Адуев решил построить бани в полевых станах и ввел обязательные часы отдыха после мытья.

А при новой встрече опять говорил ему старик:

— Маленько подожду, пока непорядки не выведете. Оно, как сказать, не легко, надо прямо сказать, и в одноличной жизни жарко и летом и зимой приходится. У вас — машины, у вас легче, не дурак, — вижу. Но привык, на свое горе, к одноличному своему тулупу, хоть убей. Эдак же вот один мужик и летом в бараньей шубе ходил.
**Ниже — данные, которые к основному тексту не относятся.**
(* ===== verification/MailDbFacts.v ===== *)
(** * MailDbFacts: tenants, final states, and mail that cannot be stranded

    What each transaction of [MailDb] and [PgSink] leaves alone ([foreign], the rows of
    other tenants), the order of the states of a message, and what queues it. *)

From S2P Require Import Prelude RustStr RustStrFacts Net Model SendLimit Message MemoryStore MemoryFacts Queue QueueFacts MailDb PgSink Concrete.

(** ** Statements as frames *)

(** An update that keeps the identity of a row. *)
Definition keeps_identity (f : MessageRow → MessageRow) : Prop := ∀ r,
  row_id (f r) = row_id r ∧ sg_server_id (stored (f r)) = sg_server_id (stored r)
  ∧ sg_scope (stored (f r)) = sg_scope (stored r) ∧ sg_bounce (stored (f r)) = sg_bounce (stored r)
  ∧ row_content_purged_at (f r) = row_content_purged_at r.

Ltac identity := let r := fresh "r" in intros r; destruct r as [[] ? ? ?]; cbn; by split_and!.

Create HintDb mail.
#[export] Hint Extern 1 (keeps_identity _) => identity : mail.

Lemma set_status_identity status category now : keeps_identity (set_status status category now).
Proof. identity. Qed.
#[export] Hint Resolve set_status_identity : mail.

Lemma has_id_identity f tenant id r : keeps_identity f → has_id tenant id (f r) = has_id tenant id r.
Proof. intros H. destruct (H r) as (H1 & H2 & _). unfold has_id, visible. by rewrite H1, H2. Qed.

Lemma is_scope_identity f scope r : keeps_identity f → is_scope scope (f r) = is_scope scope r.
Proof. intros H. destruct (H r) as (_ & _ & H3 & _). unfold is_scope. by rewrite H3. Qed.

Lemma has_id_spec tenant id r : has_id tenant id r = true ↔ sg_server_id (stored r) = tenant ∧ row_id r = id.
Proof. unfold has_id, visible. by rewrite andb_true_iff, N.eqb_eq, Z.eqb_eq. Qed.

(** Adding webhook requests touches one table. *)
Section Requests.
Context `{PAY : !Payloads}.
Lemma inv_prune max tenant ids d : mail_inv max d → mail_inv max (prune_messages_of tenant ids d).
Proof.
  intros [H1 H2 H3 H4 H5 H6].
  assert (∀ q, q ∈ queue_rows (prune_messages_of tenant ids d) → q ∈ queue_rows d) as Hsub.
  { intros q Hq. unfold queue_rows in *. cbn in Hq. by apply elem_of_filter_list in Hq as [? _]. }
  split; [by apply prune_ids_ok| |intros q Hq; by apply H3, Hsub|intros q Hq; by apply H4, Hsub| |].
  - unfold queue_rows. cbn. by apply filter_key_NoDup.
  - intros r'. cbn. intros [(r & Hr & ->)%elem_of_map_list Hn]%elem_of_filter_list Hp.
    destruct (clear_bounce_for_same tenant ids r) as (I1 & I2 & _). rewrite I1, I2 in Hn.
    destruct (clear_bounce_for_frame tenant ids r) as (Ep & _ & Hs & _). rewrite Ep in Hp.
    destruct (H5 r Hr Hp) as (q & Hq & Hb). apply backs_spec in Hb as [B1 B2]. exists q. split.
    + unfold queue_rows. cbn. apply elem_of_filter_list. split; [exact Hq|]. unfold keep_other. rewrite B1, B2. exact Hn.
    + apply backs_spec. by rewrite I1, Hs.
  - intros r' q. cbn. intros [(r & Hr & ->)%elem_of_map_list _]%elem_of_filter_list Ho Hq Hb.
    destruct (clear_bounce_for_same tenant ids r) as (I1 & _), (clear_bounce_for_frame tenant ids r) as (_ & Eo & Hs & ->).
    rewrite Eo in Ho. apply backs_spec in Hb. rewrite I1, Hs in Hb. apply backs_spec in Hb.
    apply (H6 r q); [done|done|by apply Hsub|done].
Qed.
Ему говорят: «Что ты, глупец, в кожухе-то паришься?» А он: «Я, говорит, мерзлых видал, а пареных что-то не видывал…» Вот и я этак же: лучше летом в тулупе… — смеялся гораздый на побасенки Лупан Федулов. — Совсем, совсем склоняюсь я до вас, но куда это годится… — опять говорил Федулов.

Селифон понимал, что середняк этот долго еще будет летом ходить «в тулупе», примериваться, ночи не спать, думать, но уж если надумает и решит, работать будет в колхозе так же отлично, как отлично он работает дома.

И теперь, когда водопровод к скотному двору начинали строить, а вся деревня только и говорила, что о воде по трубам, которую впоследствии проведут в самые избы, Адуев решил сходить к Федулову.

Селифон давно задумал склонить прекрасного соболятника Лупана стать бригадиром второй охотничье-промысловой бригады вместо нерасторопного, малоопытного Ляпунова.